Problem statement - Repeat the lines of the data exactly, from the first one through the one that contains "establishmentPromoted | establishmentAborted.".

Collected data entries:
------------------------------------------------

(* ===== verification/LifecycleCoordinator.v ===== *)
(** * The lifecycle coordinator: state and shared steps

    [internal/lifecycle/coordinator.go], with the parts of [registry.go],
    [incarnation.go], [mutation.go] and [reconciliation_fence.go] every
    operation uses: the coordinator and its environments, the clock, the
    journal store, published events, loading, persisting, checkpointing,
    conflict reports, the idle deadline.

    A method that holds [c.mu] is one computation of the monad [M] on the
    whole coordinator; its state survives an early error return.  [c.now] is
    a sequence of readings, one consumed by each call, and the outcome of each
    file operation comes from a sequence too, so that every theorem holds for
    every clock and every pattern of I/O failures.  A [*registryEnvironment]
    is addressed by its key in [c.environments]; objects handed out to callers
    ([*establishment], [*registration], [*mutationLease]) live in heaps. *)
From S2P Require Import Prelude GoStrings GoTime Redact LifecycleModel LifecycleGraph LifecycleJournal LifecycleStatus.
From S2P Require Import LifecycleMutation.

(** ** State *)

Inductive establishmentPhase :=
  | establishmentReserved | establishmentPrepared | establishmentPromoted | establishmentAborted.
#[global] Instance establishmentPhase_eq_dec : EqDecision establishmentPhase.
Proof. solve_decision. Defined.

Record establishment := mkEstablishment {
  es_environment : string; es_session : string; es_lease : option nat;
  es_phase : establishmentPhase; es_incarnation : EnvironmentRef; es_root : ResourceRef }.
#[global] Instance establishment_eta : Eta establishment := λ e,
  mkEstablishment (es_environment e) (es_session e) (es_lease e) (es_phase e)
    (es_incarnation e) (es_root e).

Record registration := mkRegistration {
  rg_environment : string; rg_id : string; rg_incarnation : EnvironmentRef;
  rg_root : ResourceRef; rg_session : ResourceRef; rg_refs : list ResourceRef;
  rg_committed : bool; rg_finished : bool }.
#[global] Instance registration_eta : Eta registration := λ r,
  mkRegistration (rg_environment r) (rg_id r) (rg_incarnation r) (rg_root r) (rg_session r)
    (rg_refs r) (rg_committed r) (rg_finished r).

(** One environment.  The sets are the Go maps to [bool]; [establishing] maps
    a session to the address of its [*establishment]; a timer is the pair its
    closure captured; a non-nil channel or cancel function is [true].
    [re_ident] is the identity of the Go object. *)
Record registryEnvironment := mkEnv {
  re_journal : Journal; re_handles : gset string; re_establishing : gmap string nat;
  re_committed : gset string; re_closing : gset string; re_mutation : bool;
  re_mutationOwner : option MutationOwner; re_mutationLease : option nat;
  re_resourceUsers : gmap string (gset string); re_resourceOrder : gmap string (list ResourceRef);
  re_terminal : gmap string ResourceState; re_timer : option (EnvironmentRef * Z);
  re_stopCancel : bool; re_stopDone : bool; re_deadlineSeq : Z; re_checkpoint : bool;
  re_checkpointSeq : Z; re_dirty : bool; re_blocked : bool; re_reconciling : bool;
  re_reconcileLease : option nat; re_observation : LifecycleObservation; re_ident : nat }.
#[global] Instance registryEnvironment_eta : Eta registryEnvironment := λ e,
  mkEnv (re_journal e) (re_handles e) (re_establishing e) (re_committed e) (re_closing e)
    (re_mutation e) (re_mutationOwner e) (re_mutationLease e) (re_resourceUsers e)
    (re_resourceOrder e) (re_terminal e) (re_timer e) (re_stopCancel e) (re_stopDone e)
    (re_deadlineSeq e) (re_checkpoint e) (re_checkpointSeq e) (re_dirty e) (re_blocked e)
    (re_reconciling e) (re_reconcileLease e) (re_observation e) (re_ident e).
(* ===== verification/LifecycleReconcile.v ===== *)
(** * Reconciliation

    [internal/lifecycle/reconcile.go] and [reconciliation_fence.go]: the fence
    in front of a backend probe, and the classification of an environment from
    the observed backend after a daemon restart. *)
From S2P Require Import Prelude GoStrings GoTime LifecycleModel LifecycleGraph LifecycleJournal LifecycleStatus LifecycleMutation.
From S2P Require Import LifecycleCoordinator LifecycleAttach.

Record ReconcileInput := mkReconcileInput {
  ri_EnvironmentID : string; ri_InstanceName : string; ri_Observation : LifecycleObservation;
  ri_OwnerSessionIDs : list string; ri_AdditionalUnproved : bool }.

(** ** The fence *)

Definition reconcileOwner (daemonID : string) (startedAt : Time) : MutationOwner :=
  mkOwner MutationOwnerReconcile daemonID MutationPhaseReconciling reconcileRecovery startedAt.

(** The activity that refuses a reconciliation. *)
Definition reconcileConflict (daemonID : string) (state : registryEnvironment) : bool :=
  negb (noHandles state) || negb (noEstablishing state) || re_mutation state ||
  attemptBlocksReconciliation (j_StopAttempt (re_journal state)) daemonID || re_stopCancel state.

Definition claimReconcile (env : string) : M (nat * MutationOwner) :=
  c ← getC;
  now ← nowUTC;
  request ← normalizeM (mkRequest [EnvironmentMutationKey env] (reconcileOwner (c_daemonID c) now));
  lease ← claimM request;
  mret (lease, mr_Owner request).

Definition setReconciling (env : string) (lease : nat) : M () :=
  modEnv env (λ e, e <| re_reconciling := true |> <| re_reconcileLease := Some lease |>).

Definition BeginReconciliation (ctx : option error) (env : string) : M bool :=
  lift (of_err ctx);;
  if negb (idPattern env) then fail (ErrMsg "lifecycle reconciliation identity is invalid")
  else
  requireOpen;;
  c ← getC;
  state ← loadEnvironmentLocked env;
  let reconciliation := j_Reconciliation (re_journal state) in
  if re_reconciling state then mret false
  else if String.eqb (rc_DaemonInstanceID reconciliation) (c_daemonID c) &&
          String.eqb (rc_State reconciliation) "complete" then mret false
  else
    claimed ← claimReconcile env;
    let '(lease, owner) := claimed in
    if reconcileConflict (c_daemonID c) state then
      releaseLease lease;;
      failConflict env owner ErrMutationBlockedByActivity
    else
      modEnv env (λ e, e <| re_timer := None |> <| re_deadlineSeq ::= u64_succ |>
        <| re_journal ::= (λ j, j <| j_IdleDeadline := None |>
             <| j_StartGeneration := if j_StartGeneration j =? 0 then 1 else j_StartGeneration j |>) |>
        <| re_blocked := true |>);;
      setReconciling env lease;;
      now ← nowUTC;
      modJournal env (λ j, j <| j_Reconciliation :=
        mkReconciliation (c_daemonID c) "pending" "reconciliation-pending" now |>);;
      persisted ← attempt (persistLocked env);
      match persisted with
      | Err e => finishReconciliationLocked env;; fail e
      | Ok _ =>
          state ← stateOf env;
          at_ ← nowUTC;
          emitLocked env (j_StartGeneration (re_journal state)) "reconciliation-started"
            "reconciliation-pending" at_;;
          mret true
      end.

(** [WaitReconciliation], one round: [true] when there is nothing to wait for. *)
Definition WaitReconciliation_round (env : string) : M bool :=
  if negb (idPattern env) then fail (ErrMsg "lifecycle reconciliation identity is invalid")
  else
  requireOpen;;
  state ← loadEnvironmentLocked env;
  mret (negb (re_reconciling state)).

Definition BlockReconciliation (env reasonCode : string) : M () :=
  if negb (idPattern env) then fail (ErrMsg "lifecycle reconciliation identity is invalid")
  else
  requireOpen;;
  _ ← loadEnvironmentLocked env;
  setBlocked env true;;
  modJournal env (λ j, j <| j_IdleDeadline := None |> <| j_StopAttempt := None |>);;
  now ← nowUTC;
  blockJournal env reasonCode now;;
  persisted ← attempt (persistLocked env);
  match persisted with
  | Err e => finishReconciliationLocked env;; fail e
  | Ok _ =>
      finishReconciliationLocked env;;
      state ← stateOf env;
      at_ ← nowUTC;
      emitLocked env (j_StartGeneration (re_journal state)) "reconciliation-blocked"
        (rc_ReasonCode (j_Reconciliation (re_journal state))) at_
  end.

(** ** Classification *)

Definition newRootResource (incarnation : EnvironmentRef) (daemonID : string) (now : Time) : Resource :=
  mkResource (mkRef KindBackendIncarnation (er_EnvironmentID incarnation) (er_StartGeneration incarnation))
    (mkOwnerRef "daemon" daemonID (er_StartGeneration incarnation)) StateActive []
    PersistenceEphemeral CloseCoTerminateWithRoot (Some incarnation) false now.

Definition hasSessionResource (rs : list Resource) (sessionID : string) : bool :=
  existsb (λ r, String.eqb (rr_Kind (res_Ref r)) KindRunSession && String.eqb (rr_ID (res_Ref r)) sessionID) rs.

Definition ownerOrphan (incarnation : EnvironmentRef) (daemonID : string) (now : Time) (sessionID : string) : Resource :=
  let root := mkRef KindBackendIncarnation (er_EnvironmentID incarnation) (er_StartGeneration incarnation) in
  mkResource (mkRef KindRunSession sessionID (er_StartGeneration incarnation))
    (mkOwnerRef "daemon" daemonID (er_StartGeneration incarnation)) StateOrphaned
    [mkDep root StopModePin] PersistenceEphemeral CloseCoTerminateWithRoot None true now.

Definition appendOwnerOrphans (ownerSessionIDs : list string) (incarnation : EnvironmentRef)
    (daemonID : string) (now : Time) (rs : list Resource) : list Resource :=
  foldl (λ rs sessionID,
    if negb (idPattern sessionID) || hasSessionResource rs sessionID then rs
    else rs ++ [ownerOrphan incarnation daemonID now sessionID]) rs ownerSessionIDs.

Definition isRootKind (r : Resource) : bool := String.eqb (rr_Kind (res_Ref r)) KindBackendIncarnation.

Definition markOrphaned (now : Time) (r : Resource) : Resource :=
  r <| res_State := StateOrphaned |> <| res_PossibleVMDependency := true |> <| res_UpdatedAt := now |>.

Definition markDependentJournalResourcesOrphaned (now : Time) (rs : list Resource) : list Resource :=
  (λ r, if isRootKind r then r else markOrphaned now r) <$> rs.

(** The loop of the last branch: roots are renewed, everything else becomes
    an orphan; a missing root is appended. *)
Definition orphanAll (root : Resource) (now : Time) (rs : list Resource) : list Resource :=
  let rs' := (λ r, if isRootKind r then root
                   else if bool_decide (res_State r = StateOrphaned) then r else markOrphaned now r) <$> rs in
  if existsb isRootKind rs then rs' else rs' ++ [root].

Definition setReconciliation (env : string) (r : Reconciliation) : M () :=
  modJournal env (λ j, j <| j_Reconciliation := r |>).

(** Everything of the environment that belonged to the previous owner. *)
Definition resetEnvironment (env : string) (observation : LifecycleObservation) : M () :=
  modEnv env (λ e, e <| re_timer := None |>
    <| re_journal ::= (λ j, j <| j_IdleDeadline := None |> <| j_StopAttempt := None |>) |>
    <| re_observation := observation |> <| re_handles := ∅ |> <| re_committed := ∅ |>
    <| re_closing := ∅ |> <| re_resourceUsers := ∅ |> <| re_resourceOrder := ∅ |> <| re_terminal := ∅ |>).

(** Persist a blocked classification and report it. *)
Definition finishBlocked (env kind reasonCode : string) (now : Time) : M () :=
  persistLocked env;;
  state ← stateOf env;
  emitLocked env (j_StartGeneration (re_journal state)) kind reasonCode now.

(** A running backend whose exact incarnation is recorded. *)
Definition reconcileExact (input : ReconcileInput) (incarnation : EnvironmentRef) (now : Time) : M () :=
  let env := ri_EnvironmentID input in
  c ← getC;
  let root := newRootResource incarnation (c_daemonID c) now in
  let owners := appendOwnerOrphans (ri_OwnerSessionIDs input) incarnation (c_daemonID c) now in
  let completed :=
    state ← stateOf env;
    emitLocked env (j_StartGeneration (re_journal state)) "reconciliation-completed" "" now;;
    scheduleIfIdleLocked env;;
    persistNowLocked env in
  if negb (ri_AdditionalUnproved input) then
    modJournal env (λ j, j <| j_Resources := owners [root] |>);;
    if negb (bool_decide (ri_OwnerSessionIDs input = [])) then
      setBlocked env true;;
      blockJournal env "owner-requires-explicit-recovery" now;;
      finishBlocked env "reconciliation-blocked" "owner-requires-explicit-recovery" now
    else
      setBlocked env false;;
      setReconciliation env (completeReconciliation (c_daemonID c) now);;
      completed
  else
    (* [possibleOldDependency] is true here because [AdditionalUnproved] is *)
    modJournal env (λ j, j <| j_Resources ::= (λ rs, owners (orphanAll root now rs)) |>);;
    setBlocked env true;;
    blockJournal env "provider-state-unproved" now;;
    state ← stateOf env;
    finishBlocked env "reconciliation-blocked" (rc_ReasonCode (j_Reconciliation (re_journal state))) now.

Definition classifyEnvironment (input : ReconcileInput) : M () :=
  let env := ri_EnvironmentID input in
  let observation := ri_Observation input in
  c ← getC;
  resetEnvironment env observation;;
  now ← nowUTC;
  modJournal env (λ j, j <| j_StartGeneration := if j_StartGeneration j =? 0 then 1 else j_StartGeneration j |>);;
  match obs_State observation with
  | LifecycleStopped | LifecycleAbsent =>
      modJournal env (λ j, j <| j_Incarnation := None |> <| j_Resources := [] |>);;
      setBlocked env false;;
      setReconciliation env (completeReconciliation (c_daemonID c) now);;
      finishBlocked env "reconciliation-completed" "" now
  | LifecycleUnknown =>
      setBlocked env true;;
      modJournal env (λ j, j <| j_Resources ::= markDependentJournalResourcesOrphaned now |>);;
      blockJournal env (obs_ReasonCode observation) now;;
      finishBlocked env "reconciliation-blocked" (obs_ReasonCode observation) now
  | _ =>
      state ← stateOf env;
      let exact := match j_Incarnation (re_journal state) with
                   | Some inc => if String.eqb (er_InstanceName inc) (ri_InstanceName input) &&
                                    String.eqb (er_BootID inc) (obs_BootID observation)
                                 then Some inc else None
                   | None => None
                   end in
      match exact with
      | None =>
          let generation := nextGeneration (j_StartGeneration (re_journal state)) in
          let incarnation := mkEnvRef env generation (ri_InstanceName input) (obs_BootID observation) in
          modJournal env (λ j, j <| j_StartGeneration := generation |> <| j_Incarnation := Some incarnation |>
            <| j_Resources := appendOwnerOrphans (ri_OwnerSessionIDs input) incarnation (c_daemonID c) now
                                [newRootResource incarnation (c_daemonID c) now] |>);;
          setBlocked env true;;
          blockJournal env "backend-incarnation-changed" now;;
          finishBlocked env "backend-incarnation-superseded" "backend-incarnation-changed" now
      | Some incarnation => reconcileExact input incarnation now
      end
  end.

Definition Reconcile (ctx : option error) (input : ReconcileInput) : M () :=
  lift (of_err ctx);;
  let env := ri_EnvironmentID input in
  if negb (idPattern env) || negb (idPattern (ri_InstanceName input))
  then fail (ErrMsg "lifecycle reconciliation identity is invalid")
  else
  lift (Observation_Validate (ri_Observation input));;
  if negb (String.eqb (obs_InstanceName (ri_Observation input)) (ri_InstanceName input))
  then fail (ErrMsg "lifecycle reconciliation observation belongs to another instance")
  else
  requireOpen;;
  c ← getC;
  state ← loadEnvironmentLocked env;
  (if re_reconciling state then mret tt
   else
     claimed ← claimReconcile env;
     let '(lease, owner) := claimed in
     if reconcileConflict (c_daemonID c) state then
       releaseLease lease;;
       failConflict env owner ErrMutationBlockedByActivity
     else setReconciling env lease);;
  finally (classifyEnvironment input) (λ c, (finishReconciliationLocked env c).1).
(* ===== verification/LifecycleSample.v ===== *)
(** * A concrete coordinator

    One environment [dev] on one virtual machine, a clock that advances with
    every reading and a disk that never fails: the data at which the
    theorems about the coordinator are instantiated. *)
From S2P Require Import Prelude GoStrings GoTime LifecycleModel LifecycleGraph LifecycleJournal LifecycleStatus LifecycleMutation.
From S2P Require Import LifecycleCoordinator LifecycleRegistry LifecycleAttach LifecycleStop LifecycleDisposalOps LifecycleReconcile.

Module SampleCoordinator.
Definition clock (n : nat) : Time := mkTime (1000 + Z.of_nat n) 0.
Definition options : CoordinatorOptions :=
  mkOptions "/var/lib/hideout" ∅ "daemon-1" 0 clock (λ _, IoOk) true true.
Definition start : Coordinator :=
  mkCoordinator ∅ "daemon-1" DefaultIdleGrace clock 0 (λ _, IoOk) 0 true true [] ∅ emptyClaims ∅ ∅ 0 false false.

Definition boot : string := "6b1c3542-3f4d-40f7-81ba-0aabc9fc2db0".
Definition running : LifecycleObservation := mkObs LifecycleRunning "vm-dev" boot (mkTime 999 0) "".
Definition stopped : LifecycleObservation := mkObs LifecycleStopped "vm-dev" "" (mkTime 2000 0) "".
Definition unknown : LifecycleObservation := mkObs LifecycleUnknown "vm-dev" "" (mkTime 2000 0) "provider-timeout".
Definition incarnation : EnvironmentRef := mkEnvRef "dev" 1 "vm-dev" boot.
Definition root : ResourceRef := mkRef KindBackendIncarnation "dev" 1.
Definition session : ResourceRef := mkRef KindRunSession "session-a" 1.

Definition attachRequest (id : string) : AttachRequest := mkAttach "dev" "vm-dev" id running.
Definition estRequest (id : string) : EstablishmentRequest := mkEstRequest "dev" id [].
Definition mutationRequest (id : string) : MutationRequest :=
  mkRequest ["environment:dev"] (attachMutationOwner id (mkTime 1000 0)).
Definition cleanupOwner : MutationOwner :=
  mkOwner MutationOwnerCleanup "daemon-1" MutationPhaseApplying "retry" (mkTime 1000 0).

(** [session-a] attached and committed. *)
Definition attach (id : string) (a : nat) : M () :=
  _ ← reserveRound (estRequest id) (mutationRequest id) true "";
  _ ← Prepare None a (attachRequest id);
  _ ← Promote None a;
  commitRegistration "dev" id;;
  _ ← bindBoot "dev" id boot;
  mret tt.
Definition attached : Coordinator := (attach "session-a" 1 start).1.

(** The session finished; the idle deadline is armed. *)
Definition finish (id : string) : M () :=
  _ ← beginFinishRegistration "dev" id;
  release "dev" id (mkRef KindRunSession id 1) None;;
  finishRegistration "dev" id None.
Definition idle : Coordinator := (finish "session-a" attached).1.

(** The deadline fired; the stop callback runs. *)
Definition stopping : Coordinator := (expire "dev" incarnation 1 idle).1.
Definition call : StopCall := mkStopCall 1 "stop-1-1" incarnation.
(** The callback reported a stopped backend. *)
Definition afterStop : Coordinator :=
  (commitStopResult "dev" call (mkStopResult stopped "" false) stopping).1.

Definition envOf (c : Coordinator) : registryEnvironment := default zeroEnv (c_environments c !! "dev").
End SampleCoordinator.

------------------------------------------------

Exercise answer -
(* ===== verification/LifecycleCoordinator.v ===== *)
(** * The lifecycle coordinator: state and shared steps

    [internal/lifecycle/coordinator.go], with the parts of [registry.go],
    [incarnation.go], [mutation.go] and [reconciliation_fence.go] every
    operation uses: the coordinator and its environments, the clock, the
    journal store, published events, loading, persisting, checkpointing,
    conflict reports, the idle deadline.

    A method that holds [c.mu] is one computation of the monad [M] on the
    whole coordinator; its state survives an early error return.  [c.now] is
    a sequence of readings, one consumed by each call, and the outcome of each
    file operation comes from a sequence too, so that every theorem holds for
    every clock and every pattern of I/O failures.  A [*registryEnvironment]
    is addressed by its key in [c.environments]; objects handed out to callers
    ([*establishment], [*registration], [*mutationLease]) live in heaps. *)
From S2P Require Import Prelude GoStrings GoTime Redact LifecycleModel LifecycleGraph LifecycleJournal LifecycleStatus.
From S2P Require Import LifecycleMutation.

(** ** State *)

Inductive establishmentPhase :=
  | establishmentReserved | establishmentPrepared | establishmentPromoted | establishmentAborted.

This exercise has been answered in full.